Source records
(* ===== verification/Sha256.v ===== *)
(** * crypto/sha256 and crypto/hmac

    FIPS 180-4 and RFC 2104 on bytes, as the Go standard library computes them.  Words are
    32-bit [Z]s; a message is a string of bytes. *)
From S2P Require Import Prelude GoStd.

Module Sha256.

Definition w32 (x : Z) : Z := Z.land x 4294967295.
Definition add32 (a b : Z) : Z := w32 (a + b).
Definition rotr (n x : Z) : Z := Z.lor (Z.shiftr x n) (w32 (Z.shiftl x (32 - n))).

(** The constants: the first 32 bits of the fractional parts of the cube roots of the first 64
    primes, and of the square roots of the first eight. *)
Definition is_prime (n : Z) : bool :=
  (2 <=? n) && forallb (fun d => negb (n mod d =? 0)) (seqZ 2 (Z.sqrt n - 1)).
Definition primes : list Z := List.filter is_prime (seqZ 2 310).
(** The integer cube root, from bit [n - 1] down. *)
Fixpoint cbrt_bits (n : nat) (x r : Z) : Z :=
  match n with
  | O => r
  | S n' => let r' := r + 2 ^ Z.of_nat n' in cbrt_bits n' x (if r' ^ 3 <=? x then r' else r)
  end.
Definition K : list Z := Eval vm_compute in (fun p => w32 (cbrt_bits 36 (p * 2 ^ 96) 0)) <$> primes.
Definition H0 : list Z := Eval vm_compute in (fun p => w32 (Z.sqrt (p * 2 ^ 64))) <$> take 8 primes.

Definition word_of (l : list Z) : Z := foldl (fun a b => a * 256 + b) 0 l.
Fixpoint words (n : nat) (l : list Z) : list Z :=
  match n with
  | O => []
  | S n' => word_of (take 4 l) :: words n' (drop 4 l)
  end.

(** The message schedule, newest word first. *)
Definition ssig0 (x : Z) : Z := Z.lxor (Z.lxor (rotr 7 x) (rotr 18 x)) (Z.shiftr x 3).
Definition ssig1 (x : Z) : Z := Z.lxor (Z.lxor (rotr 17 x) (rotr 19 x)) (Z.shiftr x 10).
Fixpoint schedule (n : nat) (rw : list Z) : list Z :=
  match n with
  | O => rev rw
  | S n' =>
      let w k := nth k rw 0 in
      schedule n' (add32 (add32 (ssig1 (w 1%nat)) (w 6%nat)) (add32 (ssig0 (w 14%nat)) (w 15%nat)) :: rw)
  end.

Definition round (s : list Z) (kw : Z * Z) : list Z :=
  match s with
  | [a; b; c; d; e; f; g; h] =>
      let S1 := Z.lxor (Z.lxor (rotr 6 e) (rotr 11 e)) (rotr 25 e) in
      let ch := Z.lxor (Z.land e f) (Z.land (Z.lxor e 4294967295) g) in
      let t1 := w32 (h + S1 + ch + kw.1 + kw.2) in
      let S0 := Z.lxor (Z.lxor (rotr 2 a) (rotr 13 a)) (rotr 22 a) in
      let maj := Z.lxor (Z.lxor (Z.land a b) (Z.land a c)) (Z.land b c) in
      [add32 t1 (add32 S0 maj); a; b; c; add32 d t1; e; f; g]
  | _ => s
  end.
Definition compress (h : list Z) (block : list Z) : list Z :=
  zip_with add32 h (foldl round h (zip K (schedule 48 (rev (words 16 block))))).

Fixpoint blocks (n : nat) (l : list Z) (h : list Z) : list Z :=
  match n with
  | O => h
  | S n' => blocks n' (drop 64 l) (compress h (take 64 l))
  end.

Fixpoint be_bytes (n : nat) (x : Z) : list Z :=
  match n with
  | O => []
  | S n' => be_bytes n' (x / 256) ++ [x mod 256]
  end.

Definition pad (l : list Z) : list Z :=
  let len := length l in
  let zeros := ((119 - len mod 64) mod 64)%nat in
  l ++ 128 :: replicate zeros 0 ++ be_bytes 8 (8 * Z.of_nat len).

Definition to_bytes (s : string) : list Z := (fun c => Z.of_nat (nat_of_ascii c)) <$> list_ascii_of_string s.
Definition of_bytes (l : list Z) : string :=
  string_of_list_ascii ((fun z => ascii_of_nat (Z.to_nat z)) <$> l).

Definition digest (l : list Z) : list Z :=
  let p := pad l in blocks (length p / 64) p H0 ≫= be_bytes 4.

(** [sha256.Sum256] *)
Definition Sum256 (s : string) : string := of_bytes (digest (to_bytes s)).

(** [hmac.New(sha256.New, key)], one [Write] of the whole message and [Sum]. *)
Definition hmac_bytes (key msg : list Z) : list Z :=
  let k := if (64 <? length key)%nat then digest key else key in
  let k := k ++ replicate (64 - length k) 0 in
  digest ((Z.lxor 92 <$> k) ++ digest ((Z.lxor 54 <$> k) ++ msg)).
Definition Hmac (key msg : string) : string := of_bytes (hmac_bytes (to_bytes key) (to_bytes msg)).

(** ** Shape *)
Lemma be_bytes_length n x : length (be_bytes n x) = n.
Proof. revert x. induction n as [|n IH]; intros x; simpl; [done|]. rewrite length_app, IH. simpl. lia. Qed.
Lemma round_length s kw : length (round s kw) = length s.
Proof. by destruct s as [|? [|? [|? [|? [|? [|? [|? [|? [|? ?]]]]]]]]]. Qed.
Lemma rounds_length l s : length (foldl round s l) = length s.
Proof. revert s. induction l as [|x l IH]; intros s; simpl; [done|]. by rewrite IH, round_length. Qed.
Lemma compress_length h b : length (compress h b) = length h.
Proof. unfold compress. rewrite length_zip_with, rounds_length. lia. Qed.
Lemma blocks_length n l h : length (blocks n l h) = length h.
Proof. revert l h. induction n as [|n IH]; intros l h; simpl; [done|]. by rewrite IH, compress_length. Qed.
Lemma bind_bytes_length (l : list Z) n : length (l ≫= be_bytes n) = (length l * n)%nat.
Proof.
  induction l as [|x l IH]; [done|]. change ((x :: l) ≫= be_bytes n) with (be_bytes n x ++ (l ≫= be_bytes n)).
  rewrite length_app, be_bytes_length, IH. simpl. lia.
Qed.
Lemma digest_length l : length (digest l) = 32%nat.
Proof. unfold digest. rewrite bind_bytes_length, blocks_length. done. Qed.
Lemma of_bytes_length l : String.length (of_bytes l) = length l.
Proof. unfold of_bytes. induction l as [|x l IH]; simpl; [done|]. by f_equal. Qed.
Lemma Sum256_length s : String.length (Sum256 s) = 32%nat.
Proof. unfold Sum256. by rewrite of_bytes_length, digest_length. Qed.
Lemma Hmac_length k m : String.length (Hmac k m) = 32%nat.
Proof. unfold Hmac, hmac_bytes. by rewrite of_bytes_length, digest_length. Qed.

(** ** Published vectors *)
Example sha256_abc :
  hexEncode (Sum256 "abc") = "ba7816bf8f01cfea414140de5dae2223b00361a396177a9cb410ff61f20015ad".
Proof. vm_compute. reflexivity. Qed.
Example sha256_two_blocks :
  hexEncode (Sum256 "abcdbcdecdefdefgefghfghighijhijkijkljklmklmnlmnomnopnopq")
  = "248d6a61d20638b8e5c026930c3e6039a33ce45964ff2167f6ecedd419db06c1".
Proof. vm_compute. reflexivity. Qed.
Example hmac_rfc4231_2 :
  hexEncode (Hmac "Jefe" "what do ya want for nothing?")
  = "5bdcc146bf60754e6a042426089575c75a003f089d2739839dec58b964ec3843".
Proof. vm_compute. reflexivity. Qed.
End Sha256.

Assignment
Return each line above precisely as written.

Response
(* ===== verification/Sha256.v ===== *)
(** * crypto/sha256 and crypto/hmac

    FIPS 180-4 and RFC 2104 on bytes, as the Go standard library computes them.  Words are
    32-bit [Z]s; a message is a string of bytes. *)
From S2P Require Import Prelude GoStd.

Module Sha256.

Definition w32 (x : Z) : Z := Z.land x 4294967295.
Definition add32 (a b : Z) : Z := w32 (a + b).
Definition rotr (n x : Z) : Z := Z.lor (Z.shiftr x n) (w32 (Z.shiftl x (32 - n))).

(** The constants: the first 32 bits of the fractional parts of the cube roots of the first 64
    primes, and of the square roots of the first eight. *)
Definition is_prime (n : Z) : bool :=
  (2 <=? n) && forallb (fun d => negb (n mod d =? 0)) (seqZ 2 (Z.sqrt n - 1)).
Definition primes : list Z := List.filter is_prime (seqZ 2 310).
(** The integer cube root, from bit [n - 1] down. *)
Fixpoint cbrt_bits (n : nat) (x r : Z) : Z :=
  match n with
  | O => r
  | S n' => let r' := r + 2 ^ Z.of_nat n' in cbrt_bits n' x (if r' ^ 3 <=? x then r' else r)
  end.
Definition K : list Z := Eval vm_compute in (fun p => w32 (cbrt_bits 36 (p * 2 ^ 96) 0)) <$> primes.
Definition H0 : list Z := Eval vm_compute in (fun p => w32 (Z.sqrt (p * 2 ^ 64))) <$> take 8 primes.

Definition word_of (l : list Z) : Z := foldl (fun a b => a * 256 + b) 0 l.
Fixpoint words (n : nat) (l : list Z) : list Z :=
  match n with
  | O => []
  | S n' => word_of (take 4 l) :: words n' (drop 4 l)
  end.

(** The message schedule, newest word first. *)
Definition ssig0 (x : Z) : Z := Z.lxor (Z.lxor (rotr 7 x) (rotr 18 x)) (Z.shiftr x 3).
Definition ssig1 (x : Z) : Z := Z.lxor (Z.lxor (rotr 17 x) (rotr 19 x)) (Z.shiftr x 10).
Fixpoint schedule (n : nat) (rw : list Z) : list Z :=
  match n with
  | O => rev rw
  | S n' =>
      let w k := nth k rw 0 in
      schedule n' (add32 (add32 (ssig1 (w 1%nat)) (w 6%nat)) (add32 (ssig0 (w 14%nat)) (w 15%nat)) :: rw)
  end.

Definition round (s : list Z) (kw : Z * Z) : list Z :=
  match s with
  | [a; b; c; d; e; f; g; h] =>
      let S1 := Z.lxor (Z.lxor (rotr 6 e) (rotr 11 e)) (rotr 25 e) in
      let ch := Z.lxor (Z.land e f) (Z.land (Z.lxor e 4294967295) g) in
      let t1 := w32 (h + S1 + ch + kw.1 + kw.2) in
      let S0 := Z.lxor (Z.lxor (rotr 2 a) (rotr 13 a)) (rotr 22 a) in
      let maj := Z.lxor (Z.lxor (Z.land a b) (Z.land a c)) (Z.land b c) in
      [add32 t1 (add32 S0 maj); a; b; c; add32 d t1; e; f; g]
  | _ => s
  end.
Definition compress (h : list Z) (block : list Z) : list Z :=
  zip_with add32 h (foldl round h (zip K (schedule 48 (rev (words 16 block))))).

Fixpoint blocks (n : nat) (l : list Z) (h : list Z) : list Z :=
  match n with
  | O => h
  | S n' => blocks n' (drop 64 l) (compress h (take 64 l))
  end.

Fixpoint be_bytes (n : nat) (x : Z) : list Z :=
  match n with
  | O => []
  | S n' => be_bytes n' (x / 256) ++ [x mod 256]
  end.

Definition pad (l : list Z) : list Z :=
  let len := length l in
  let zeros := ((119 - len mod 64) mod 64)%nat in
  l ++ 128 :: replicate zeros 0 ++ be_bytes 8 (8 * Z.of_nat len).

Definition to_bytes (s : string) : list Z := (fun c => Z.of_nat (nat_of_ascii c)) <$> list_ascii_of_string s.
Definition of_bytes (l : list Z) : string :=
  string_of_list_ascii ((fun z => ascii_of_nat (Z.to_nat z)) <$> l).

Definition digest (l : list Z) : list Z :=
  let p := pad l in blocks (length p / 64) p H0 ≫= be_bytes 4.

(** [sha256.Sum256] *)
Definition Sum256 (s : string) : string := of_bytes (digest (to_bytes s)).

(** [hmac.New(sha256.New, key)], one [Write] of the whole message and [Sum]. *)
Definition hmac_bytes (key msg : list Z) : list Z :=
  let k := if (64 <? length key)%nat then digest key else key in
  let k := k ++ replicate (64 - length k) 0 in
  digest ((Z.lxor 92 <$> k) ++ digest ((Z.lxor 54 <$> k) ++ msg)).
Definition Hmac (key msg : string) : string := of_bytes (hmac_bytes (to_bytes key) (to_bytes msg)).

(** ** Shape *)
Lemma be_bytes_length n x : length (be_bytes n x) = n.
Proof. revert x. induction n as [|n IH]; intros x; simpl; [done|]. rewrite length_app, IH. simpl. lia. Qed.
Lemma round_length s kw : length (round s kw) = length s.
Proof. by destruct s as [|? [|? [|? [|? [|? [|? [|? [|? [|? ?]]]]]]]]]. Qed.
Lemma rounds_length l s : length (foldl round s l) = length s.
Proof. revert s. induction l as [|x l IH]; intros s; simpl; [done|]. by rewrite IH, round_length. Qed.
Lemma compress_length h b : length (compress h b) = length h.
Proof. unfold compress. rewrite length_zip_with, rounds_length. lia. Qed.
Lemma blocks_length n l h : length (blocks n l h) = length h.
Proof. revert l h. induction n as [|n IH]; intros l h; simpl; [done|]. by rewrite IH, compress_length. Qed.
Lemma bind_bytes_length (l : list Z) n : length (l ≫= be_bytes n) = (length l * n)%nat.
Proof.
  induction l as [|x l IH]; [done|]. change ((x :: l) ≫= be_bytes n) with (be_bytes n x ++ (l ≫= be_bytes n)).
  rewrite length_app, be_bytes_length, IH. simpl. lia.
Qed.
Lemma digest_length l : length (digest l) = 32%nat.
Proof. unfold digest. rewrite bind_bytes_length, blocks_length. done. Qed.
Lemma of_bytes_length l : String.length (of_bytes l) = length l.
Proof. unfold of_bytes. induction l as [|x l IH]; simpl; [done|]. by f_equal. Qed.
Lemma Sum256_length s : String.length (Sum256 s) = 32%nat.
Proof. unfold Sum256. by rewrite of_bytes_length, digest_length. Qed.
Lemma Hmac_length k m : String.length (Hmac k m) = 32%nat.
Proof. unfold Hmac, hmac_bytes. by rewrite of_bytes_length, digest_length. Qed.

(** ** Published vectors *)
Example sha256_abc :
  hexEncode (Sum256 "abc") = "ba7816bf8f01cfea414140de5dae2223b00361a396177a9cb410ff61f20015ad".
Proof. vm_compute. reflexivity. Qed.
Example sha256_two_blocks :
  hexEncode (Sum256 "abcdbcdecdefdefgefghfghighijhijkijkljklmklmnlmnomnopnopq")
  = "248d6a61d20638b8e5c026930c3e6039a33ce45964ff2167f6ecedd419db06c1".
Proof. vm_compute. reflexivity. Qed.
Example hmac_rfc4231_2 :
  hexEncode (Hmac "Jefe" "what do ya want for nothing?")
  = "5bdcc146bf60754e6a042426089575c75a003f089d2739839dec58b964ec3843".
Proof. vm_compute. reflexivity. Qed.
End Sha256.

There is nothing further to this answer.